Therapeutic resistance in metastatic castrationresistant prostate cancer (mCRPC) can be accompanied by treatment-emergent small-cell neuroendocrine carcinoma (t-SCNC), a morphologically distinct subtype. We performed integrative wholegenome and -transcriptome analysis of mCRPC tumor biopsies including paired biopsies after progression, and multiple samples from the same individual. t-SCNC was significantly less likely to have amplification of AR or an intergenic ARenhancer locus, and demonstrated lower expression of AR and its downstream transcriptional targets.
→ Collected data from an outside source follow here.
(** [int(L * (4 / 700))] in double precision is the exact quotient
    [4 * L // 700] for every length a double holds exactly. *)
Lemma new_len_floor (L : Z) :
  0 ≤ L → L < 2 ^ 53 → new_len L = Ok (4 * L / 700).
Proof.
  intros HL0 HL. replace (4 * L / 700) with (L / 175)
    by (change 700 with (4 * 175); by rewrite Z.div_mul_cancel_l).
  destruct L as [|l|l]; [by vm_compute| |lia].
  pose proof (digits2_pos_bounds l) as [Hdlo Hdhi].
  assert (Zpos (digits2_pos l) ≤ 53) as Hd.
  { destruct (Z_le_gt_dec (Zpos (digits2_pos l)) 53) as [|Hgt]; [done|].
    assert (2 ^ 53 ≤ 2 ^ (Zpos (digits2_pos l) - 1)) by (apply Z.pow_le_mono_r; lia). lia. }
  destruct (of_int_normal l Hd) as (A & HA & HAval & HAd).
  set (d := Zpos (digits2_pos l)) in *.
  pose proof (digits2_pos_bounds A) as [HAlo HAhi]. rewrite HAd in HAlo, HAhi.
  unfold new_len. rewrite HA, scale_eq. unfold F64.mul, SFmul. cbn [xorb].
  pose proof (digits2_pos_bounds (A * scale_mantissa)) as [HPlo HPhi].
  set (D := Zpos (digits2_pos (A * scale_mantissa))) in *.
  rewrite Pos2Z.inj_mul in HPlo, HPhi.
  change (2 ^ (53 - 1)) with 4503599627370496 in HAlo.
  change (2 ^ 53) with 9007199254740992 in HAhi.
  assert (2 ^ 104 ≤ Zpos A * Zpos scale_mantissa) as HP104 by (unfold scale_mantissa; lia).
  assert (Zpos A * Zpos scale_mantissa < 2 ^ 106) as HP106 by (unfold scale_mantissa; lia).
  assert (104 < D) as HD1.
  { destruct (Z_lt_le_dec 104 D) as [|Hle]; [done|].
    assert (2 ^ D ≤ 2 ^ 104) by (apply Z.pow_le_mono_r; lia). lia. }
  assert (D - 1 < 106) as HD2.
  { destruct (Z_lt_le_dec (D - 1) 106) as [|Hle]; [done|].
    assert (2 ^ 106 ≤ 2 ^ (D - 1)) by (apply Z.pow_le_mono_r; lia). lia. }
  assert (∃ n : positive, D = 53 + Zpos n ∧ 52 ≤ Zpos n ≤ 53) as (n & HDn & Hn).
  { destruct (D - 53) as [|n|n] eqn:Hn; [lia| |lia]. exists n. lia. }
  destruct (to_int_binary_round_aux (A * scale_mantissa) (d - 53 + -60) n)
    as (m1 & Hlo & Hhi & ->); [exact HDn|lia|lia|].
  f_equal. rewrite Pos2Z.inj_mul, HAval in Hlo, Hhi.
  assert (0 ≤ Zpos l / 175) as Hq by (apply Z.div_pos; lia).
  pose proof (Z.div_mod (Zpos l) 175 ltac:(lia)) as Hdm.
  pose proof (Z.mod_pos_bound (Zpos l) 175 ltac:(lia)) as Hr.
  apply (floor_of_rounded_product (Zpos l) (Zpos l / 175) (Zpos l mod 175)
           (2 ^ (53 - d)) (2 ^ Zpos n) (2 ^ (- (d - 53 + -60 + Zpos n))) m1).
  - exact Hdm.
  - exact Hr.
  - exact Hq.
  - pose proof (pow2_pos (53 - d) ltac:(lia)). lia.
  - rewrite Z.mul_comm, <-HAval. exact HAhi.
  - split; apply Z.pow_le_mono_r; lia.
  - apply pow2_pos. lia.
  - rewrite <-!Z.pow_add_r by lia. f_equal. lia.
  - rewrite (Z.mul_comm (2 ^ (53 - d))). exact Hlo.
  - rewrite (Z.mul_comm (2 ^ (53 - d))). exact Hhi.
Qed.

(** ** load_and_downsample *)

Lemma zip_with_app_rows {F : Type} (rest : list (list (list F))) : ∀ m,
  Forall (λ m', length m' = length m) rest →
  length (foldl (zip_with app) m rest) = length m.
Proof.
  induction rest as [|m' rest IH]; intros m Hrest; simpl; [done|].
  apply Forall_cons in Hrest as [Hm' Hrest].
  rewrite IH; rewrite length_zip_with; [lia|].
  eapply Forall_impl; [exact Hrest|]. simpl. intros ? ->. lia.
Qed.

Lemma forallb_same_rows {F : Type} (m : list (list F)) (rest : list (list (list F))) :
  forallb (λ m' : list (list F), (length m' =? length m)%nat) rest = true
  ↔ Forall (λ m' : list (list F), length m' = length m) rest.
Proof.
  rewrite forallb_forall, Forall_forall. split; intros Hall m' Hm'.
  - apply Nat.eqb_eq, Hall. by apply list_elem_of_In.
  - apply Nat.eqb_eq, Hall. by apply list_elem_of_In.
Qed.

Lemma concatenate_axis1_Ok {F : Type} (ms : list (list (list F))) out :
  concatenate_axis1 ms = Ok out →
  ∃ m rest, ms = m :: rest ∧ Forall (λ m' : list (list F), length m' = length m) rest
            ∧ length out = length m.
Proof.
  destruct ms as [|m rest]; [done|]. simpl.
  destruct (forallb _ rest) eqn:Hall; [|done]. intros [= <-].
  apply forallb_same_rows in Hall. exists m, rest.
  split; [done|]. split; [done|]. by apply zip_with_app_rows.
Qed.

(** Arrays with [n] rows each, at least one of them, are concatenated into
    an array with [n] rows. *)
Lemma concatenate_axis1_rows {F : Type} (ms : list (list (list F))) (n : Z) :
  ms ≠ [] → Forall (λ m : list (list F), Z.of_nat (length m) = n) ms →
  ∃ out, concatenate_axis1 ms = Ok out ∧ Z.of_nat (length out) = n.
Proof.
  intros Hne Hrows. destruct ms as [|m rest]; [done|].
  apply Forall_cons in Hrows as [Hm Hrest]. simpl.
  assert (Forall (λ m' : list (list F), length m' = length m) rest) as Hsame.
  { eapply Forall_impl; [exact Hrest|]. simpl. lia. }
  rewrite (proj2 (forallb_same_rows m rest) Hsame).
  eexists. split; [done|]. by rewrite zip_with_app_rows.
Qed.

Lemma new_len_Raise len e : new_len len = Raise e → e ≠ ValueError_concatenate.
Proof. unfold new_len, F64.to_int. by destruct (F64.mul _ _); intros [= <-]. Qed.

Lemma resampled_Raise {A : Type} (o : option A) e :
  resampled o = Raise e → e = ValueError_resample.
Proof. destruct o; [done|]. by intros [= <-]. Qed.

Lemma dict_getitem_Raise {V : Type} (d : gmap string V) k e :
  Py.dict_getitem d k = Raise e → e = KeyError k.
Proof. unfold Py.dict_getitem. destruct (d !! k); [done|]. by intros [= <-]. Qed.

Lemma pairings_eq device sig sig_key :
  SIGNAL_MAP !! sig = Some sig_key →
  pairings device sig
  = omap (λ part, (λ key, (part, key)) <$> part_key device sig_key part)
         ["chest"; "wrist"]%string.
Proof.
  intros Hsig. unfold pairings. rewrite Hsig. unfold part_key. simpl.
  repeat (destruct (_ || _); simpl);
    repeat (match goal with |- context [sig_key !! ?p] => destruct (sig_key !! p) as [[[|??]|]|] end;
            simpl); done.
Qed.

Lemma SIGNAL_MAP_parts sig sig_key part :
  SIGNAL_MAP !! sig = Some sig_key → part ∈ ["chest"; "wrist"]%string →
  is_Some (sig_key !! part).
Proof.
  intros Hsig%elem_of_list_to_map_2 Hpart.
  assert (part = "chest" ∨ part = "wrist")%string as Hcase.
  { apply elem_of_cons in Hpart as [->|Hpart]; [by left|].
    apply elem_of_cons in Hpart as [->|Hpart]; [by right|]. by apply elem_of_nil in Hpart. }
  clear Hpart.
  rewrite !elem_of_cons, elem_of_nil in Hsig.
  destruct_or!; simplify_eq; vm_compute; by eexists.
Qed.

Section LoaderFacts.
Context {F : Type} `{SciPy F}.
Implicit Types (data : recording F) (parts signal_list : list (list (list F))).

Lemma load_part_unavailable data device sig_key num parts part :
  is_Some (sig_key !! part) → part_key device sig_key part = None →
  load_part data device sig_key num parts part = Ok parts.
Proof.
  unfold part_key, load_part, Py.dict_getitem. intros [key ->].
  destruct (_ || _); [|done]. step_bind. by destruct key as [[|c key]|].
Qed.

Lemma load_part_available data device sig_key num parts part key :
  part_key device sig_key part = Some key →
  load_part data device sig_key num parts part
  = (by_part ← Py.dict_getitem (signal data) part;
     source ← Py.dict_getitem by_part key;
     s_down ← resampled (resample (as_columns source) num);
     Ok (parts ++ [s_down])).
Proof.
  unfold part_key, load_part. destruct (_ || _); [|done].
  unfold Py.dict_getitem.
  destruct (sig_key !! part) as [[[|c k]|]|]; try done. by intros [= <-].
Qed.

(** One round of the loop over the parts leaves the list as it is or
    appends one array with [num] rows. *)
Lemma load_part_Ok data device sig_key num parts part parts' :
  load_part data device sig_key num parts part = Ok parts' →
  (parts' = parts ∧ part_key device sig_key part = None)
  ∨ ∃ s_down, parts' = parts ++ [s_down] ∧ Z.of_nat (length s_down) = num.
Proof.
  destruct (part_key device sig_key part) as [key|] eqn:Hkey.
  - rewrite (load_part_available _ _ _ _ _ _ key) by done.
    destruct (Py.dict_getitem (signal data) part) as [by_part|]; step_bind; [|done].
    destruct (Py.dict_getitem by_part key) as [source|]; step_bind; [|done].
    destruct (resample (as_columns source) num) as [s_down|] eqn:Hres; step_bind; [|done].
    intros [= <-]. right. exists s_down. split; [done|]. by eapply resample_rows.
  - intros Hrun. left. split; [|done]. revert Hrun.
    unfold part_key, load_part, Py.dict_getitem in *. destruct (_ || _); [|by intros [= <-]].
    destruct (sig_key !! part) as [[[|c k]|]|]; step_bind; try done; by intros [= <-].
Qed.

Lemma load_part_Raise data device sig_key num parts part e :
  load_part data device sig_key num parts part = Raise e → e ≠ ValueError_concatenate.
Proof.
  unfold load_part. destruct (_ || _); [|done].
  destruct (Py.dict_getitem sig_key part) as [[[|c key]|]|e0] eqn:Hk; step_bind; try done;
    [|intros [= <-]; by apply dict_getitem_Raise in Hk as ->].
  destruct (Py.dict_getitem (signal data) part) as [by_part|e0] eqn:Hp; step_bind;
    [|intros [= <-]; by apply dict_getitem_Raise in Hp as ->].
  destruct (Py.dict_getitem by_part _) as [source|e0] eqn:Hs; step_bind;
    [|intros [= <-]; by apply dict_getitem_Raise in Hs as ->].
  destruct (resampled _) as [s_down|e0] eqn:Hr; step_bind; [done|].
  apply resampled_Raise in Hr as ->. by intros [= <-].
Qed.

Lemma load_parts_rows data device sig_key num plist parts parts' :
  for_each (load_part data device sig_key num) plist parts = Ok parts' →
  Forall (λ m : list (list F), Z.of_nat (length m) = num) parts →
  Forall (λ m : list (list F), Z.of_nat (length m) = num) parts'.
Proof.
  apply (for_each_invariant (Forall (λ m : list (list F), Z.of_nat (length m) = num))).
  intros acc part acc' [[-> _]|(s_down & -> & Hrows)]%load_part_Ok Hacc; [done|].
  apply Forall_app. split; [done|]. by constructor.
Qed.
Genomic and transcriptional hallmarks of t-SCNC included biallelic loss of RB1, elevated expression levels of CDKN2A and E2F1, and loss of expression of the AR and AR-responsive genes including TMPRSS2 and NKX3-1. We identified three tumors that converted from adenocarcinoma to t-SCNC and demonstrate spatial and temporal intrapatient heterogeneity of metastatic tumors harboring adenocarcinoma, t-SCNC, or mixed expression phenotypes, with implications for treatment strategies in which dual targeting of adenocarcinoma and t-SCNC phenotypes may be necessary.